Whether I am speeding at 1 or 50 MPH above the speed limit, I am non-compliant … but the cop that stops me will have a completely different attitude in each case. There *are* ‘degress of (non-)compliance’ just as there are degrees of risk.
More than that, the choice about whether to invest in changing systems, processes etc to achieve compliance with some obligation is itself a risk management decision. Risk averse organizations will choose to be fully compliant before the obligation is in force, whereas others will ‘take a chance’ and spin things out as long as they dare, or until they get caught out.
G.
I agree compliance does have degrees. Some attempt to become compliant and others become a risk as non-compliance usually raises the risk of that being measured. Unfortunately, some have not identified the risk of non-compliance in their compliance control or captured a Plan of Action and Milestones for the appropriately level of management to lay emphasis to not meeting compliance and reduce the risk. Although Compliance and Risk work hand in hand there is a large difference in what they do. Compliance is the measure of accomplishing a defined control; regardless if the control mitigates the risk. Risk Assessment is the impact a particular process/threat (etc) has to the environment.
Incorrect, Gary.
In your example, yes 1 or 50 mph, you are not compliant.
The officers disposition is based on his Risk Assessment.

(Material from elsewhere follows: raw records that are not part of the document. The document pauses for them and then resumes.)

Lemma same_table_abs s s' o : queues s' = queues s -> abs s' o = abs s o.
Proof. intros E. unfold abs, mqueue_find. by rewrite E. Qed.

Lemma mqueue_open_fd_table install s qid flags :
  queues (mqueue_open_fd install s qid flags).1 = queues s /\
  next_queue_id (mqueue_open_fd install s qid flags).1 = next_queue_id s.
Proof.
  unfold mqueue_open_fd, mqueue_make_fd_node. destruct (mqueue_find s qid); [|done].
  repeat case_if; try done. all: destruct (ka_malloc (mq_heap s) _) as [h1 node]; simpl.
  all: repeat case_if; try done.
  all: try (destruct (ka_malloc h1 _) as [h2 e]; simpl).
  all: repeat case_if; try done.
Qed.

Lemma mqueue_close_op_table s node :
  queues (mqueue_close_op s node) = queues s /\
  next_queue_id (mqueue_close_op s node) = next_queue_id s.
Proof.
  unfold mqueue_close_op. destruct (mq_nodes s !! node); [|done]. by case_if.
Qed.

(** The calls the kernel makes on the table, in any order, up to the last
    identifier an [int] can hold. *)
Inductive mqstep : mqs H -> mqs H -> Prop :=
| MqCreate s max msize : 0 <= max < 4294967296 -> 0 <= msize < 4294967296 ->
    next_queue_id s < 2147483647 -> mqstep s (mqueue_create s max msize).1
| MqSend s qid msg : mqstep s (mqueue_send s qid msg).1
| MqReceive s qid bv n : mqstep s (mqueue_receive s qid bv n).1.1
| MqUnlink s qid : mqstep s (mqueue_unlink s qid).1
| MqOpen install s qid flags : mqstep s (mqueue_open_fd install s qid flags).1
| MqClose s node : mqstep s (mqueue_close_op s node)
| MqSignal s e : mqstep s (task_signal_event s e).

(** Every call keeps the invariant, never lowers the next identifier and
    leaves a dead identifier dead. *)
Lemma mqueue_send_abs s qid msg o :
  mq_ok s -> abs s o = None -> abs (mqueue_send s qid msg).1 o = None.
Proof.
  intros Hok Ho. unfold mqueue_send. destruct msg as [m|]; [|done]. case_if; [done|].
  destruct (mqueue_find s qid) as [i|] eqn:Hf; [|done].
  pose proof Hf as Hf'. apply (find_spec _ _ _ Hok) in Hf' as (Hi & Hu & Hid).
  repeat case_if; try done. simpl.
  destruct (enqueue_spec (queues s).[i] m (mq_queue _ Hok i Hi Hu) (mq_lens _ Hok i Hi)) as [Hq _];
    [lia|lia|].
  rewrite abs_set_queue; try done.
  - rewrite decide_False; [done|]. simpl. intros ->. subst qid.
    by rewrite (abs_find _ _ _ Hf) in Ho.
  - apply set_queue_ok; try done. simpl. rewrite aset_length. by apply (mq_lens _ Hok).
Qed.

Lemma mqueue_receive_abs s qid bv n o :
  mq_ok s -> abs s o = None -> abs (mqueue_receive s qid bv n).1.1 o = None.
Proof.
  intros Hok Ho. unfold mqueue_receive. case_if; [done|].
  destruct (mqueue_find s qid) as [i|] eqn:Hf; [|done].
  pose proof Hf as Hf'. apply (find_spec _ _ _ Hok) in Hf' as (Hi & Hu & Hid).
  repeat case_if; try done. simpl. pose proof (q_count _ (mq_queue _ Hok i Hi Hu)).
  destruct (dequeue_spec (queues s).[i] (mq_queue _ Hok i Hi Hu) (mq_lens _ Hok i Hi)) as [Hq _];
    [lia|].
  rewrite abs_set_queue; try done.
  - rewrite decide_False; [done|]. simpl. intros ->. subst qid.
    by rewrite (abs_find _ _ _ Hf) in Ho.
  - apply set_queue_ok; try done. simpl. rewrite aset_length. by apply (mq_lens _ Hok).
Qed.

Lemma next_send s qid msg : next_queue_id (mqueue_send s qid msg).1 = next_queue_id s.
Proof.
  unfold mqueue_send. destruct msg; [|done]. case_if; [done|].
  destruct (mqueue_find s qid); [|done]. by repeat case_if.
Qed.

Lemma next_receive s qid bv n :
  next_queue_id (mqueue_receive s qid bv n).1.1 = next_queue_id s.
Proof.
  unfold mqueue_receive. case_if; [done|].
  destruct (mqueue_find s qid); [|done]. by repeat case_if.
Qed.

Lemma mqstep_spec s s' o :
  mqstep s s' -> mq_ok s -> o < next_queue_id s -> abs s o = None ->
  mq_ok s' /\ o < next_queue_id s' /\ abs s' o = None.
Proof.
  intros Hst Hok Hlt Ho. destruct Hst.
  - pose proof (mqueue_create_ok s max msize) as Hc.
    destruct (mqueue_create s max msize) as [s' r]. simpl.
    destruct Hc as (Hok' & Hcase & Hle); try done. split_and!; [done|lia|].
    destruct Hcase as [[_ ->]|(Hr & _ & _ & Hrest)]; [done|]. rewrite Hrest; [done|lia].
  - rewrite next_send. auto using mqueue_send_ok, mqueue_send_abs.
  - rewrite next_receive. auto using mqueue_receive_ok, mqueue_receive_abs.
  - pose proof (mqueue_unlink_ok s qid Hok) as Hu.
    destruct (mqueue_unlink s qid) as [s' r]. simpl.
    destruct Hu as (Hok' & -> & _ & Hq & Hrest). split_and!; [done|done|].
    destruct (decide (o = qid)) as [->|]; [done|]. by rewrite Hrest.
  - destruct (mqueue_open_fd_table install s qid flags) as [E1 E2].
    rewrite E2, (same_table_abs s) by done. eauto using same_table_ok.
  - destruct (mqueue_close_op_table s node) as [E1 E2].
    rewrite E2, (same_table_abs s) by done. eauto using same_table_ok.
  - split_and!; [by apply (same_table_ok s)|done|]. by rewrite (same_table_abs s).
Qed.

1 mph = low risk and probably just a warning.
50+ = high risk and a high fine.
Your second paragraph even makes the point, even with the ‘fully’ qualifier. They are or are not compliant. You can’t be a ‘little’ bit pregnant.
Some things in life are as simple as black and white.
Saying, “I am almost, completely compliant.” means, you are not, in fact compliant. Just because you may be 99.999999999% compliant doesn’t mean you are.
gg
Gary-
You are almost correct. There are NOT degrees of current compliance - compliance is binary, yes or no.
There ARE degrees of NON-compliance, ranging from ‘promise to fix that before I have to notice it’ issues to issues that generate company killing fines.
But no matter how many nines you have toward compliance, until you roll to 100% you aren’t.
The difference between compliance and pregnancy is that pregnancy is binary, pregnant or not, virtually of the compliance universe lies between compliant and not. When 99.9999% compliant is non-compliant, compliance becomes a meaningless issue. While not pregnant is frequently a good thing, (pregnant is also frequently a good thing also) but there is no in-between. WHen the last 5% of compliance cost 95% of the cost of compliance full compliance is frequently not a good thing.